Thrombosis in Behçet's disease: A retrospective survey from a single UK centre

Abstract

Objective. To contribute to knowledge of vascular occlusion in Behçet's disease (BD), prevalence and relative risk for thrombosis were ascertained retrospectively in a cohort of Caucasian patients with the disease. Patients. The study included 73 BD patients (36 males, 37 females, mean age 45 ± 11 yr) attending the Immunology/Rheumatology Department of Northwick Park Hospital. A group of 146 patients without BD, attending the same department, served as a control group. Results. Thrombosis was more frequent in BD patients than in controls (23/73, 32% vs 7/146, 5%, P < 0.001).

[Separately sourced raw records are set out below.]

Lemma wp_ret {A} (a : A) (P : A -> S -> list E -> Prop) s : P a s [] -> wp (mret a) P s.
Proof. done. Qed.
Lemma wp_get (P : S -> S -> list E -> Prop) s : P s s [] -> wp get P s.
Proof. done. Qed.
Lemma wp_modify f (P : unit -> S -> list E -> Prop) s : P tt (f s) [] -> wp (modify f) P s.
Proof. done. Qed.
Lemma wp_tell e (P : unit -> S -> list E -> Prop) s : P tt s [e] -> wp (tell e) P s.
Proof. done. Qed.
Lemma wp_lift {A} (x : option A) a (P : A -> S -> list E -> Prop) s :
  x = Some a -> P a s [] -> wp (lift x) P s.
Proof. by intros ->. Qed.
End Wp.

Ltac wp_step :=
  lazymatch goal with
  | |- wp (_ ≫= _) _ _ => apply wp_bind
  | |- wp (mret _) _ _ => apply wp_ret
  | |- wp get _ _ => apply wp_get
  | |- wp (modify _) _ _ => apply wp_modify
  | |- wp (tell _) _ _ => apply wp_tell
  end; cbv beta; cbn [app].

(** Arithmetic on buffer lengths. *)
Ltac zl := autorewrite with zlen in *; try lia; try (unfold zlen in *; lia).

This was accounted for by a higher prevalence of venous thrombosis in BD patients (18/73, 25% vs 4/146, 3%, P < 0.001). Gender-adjusted data revealed an 11-fold risk of developing any thrombosis and a 14-fold risk of developing venous thrombosis in BD. After adjusting for differences in age at first symptoms, male BD patients showed a 6-fold higher risk of vein thrombosis. Males reported more often thrombophlebitis (13/36, 36% vs 0/0, P < 0.001), folliculitis (8/36, 22% vs 1/37, 3%, P < 0.01) and retinal vasculitis (13/36, 36%, vs 4/37, 11%, P = 0.01) than females, in whom arthralgia prevailed (23/37, 62%, vs 12/36, 33%, P = 0.01). Conclusion. In our population, BD confers a 14-fold risk of developing venous thrombosis. The risk is sixfold higher in male BD patients, who fare worse than females with regard to thrombophlebitis, folliculitis and retinal vasculitis.